◆ **Exercise objective**
From the records below, print exactly the lines starting at the one containing "A shallow embedding" and ending at the one containing "[json] codec the", ends included, and nothing else.

[Saved entries]

(** * coffeeShop: the drinks API of [backend/src/api.py]

    A shallow embedding of the Flask application: Python values that
    travel through the handlers (JSON data, [str] objects), the standard
    [json] codec the handlers and the model class call, the [Drink] table,
    the permission gate, the five route handlers and the error handlers,
    followed by the properties of the request-handling contract. *)

From Stdlib Require Import ZArith NArith List String Ascii Lia Bool.
From stdpp Require Import base option list gmap sorting.

Set Warnings "-register-all".
Local Open Scope N_scope.

(** ** Python strings

    A Python [str] is a sequence of Unicode code points.  Code points are
    kept as numbers so that the escaping rules of the [json] module, which
    are written in terms of [ord], read as in the library. *)

Abbreviation pystr := (list N).

(** A string literal of the source, as a [str]. *)
Definition lit (s : string) : pystr :=
  List.map N_of_ascii (list_ascii_of_string s).

Fixpoint str_eqb (a b : pystr) : bool :=
  match a, b with
  | [], [] => true
  | x :: a', y :: b' => (x =? y) && str_eqb a' b'
  | _, _ => false
  end.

◆ **Final answer**
    A shallow embedding of the Flask application: Python values that
    travel through the handlers (JSON data, [str] objects), the standard
    [json] codec the handlers and the model class call, the [Drink] table,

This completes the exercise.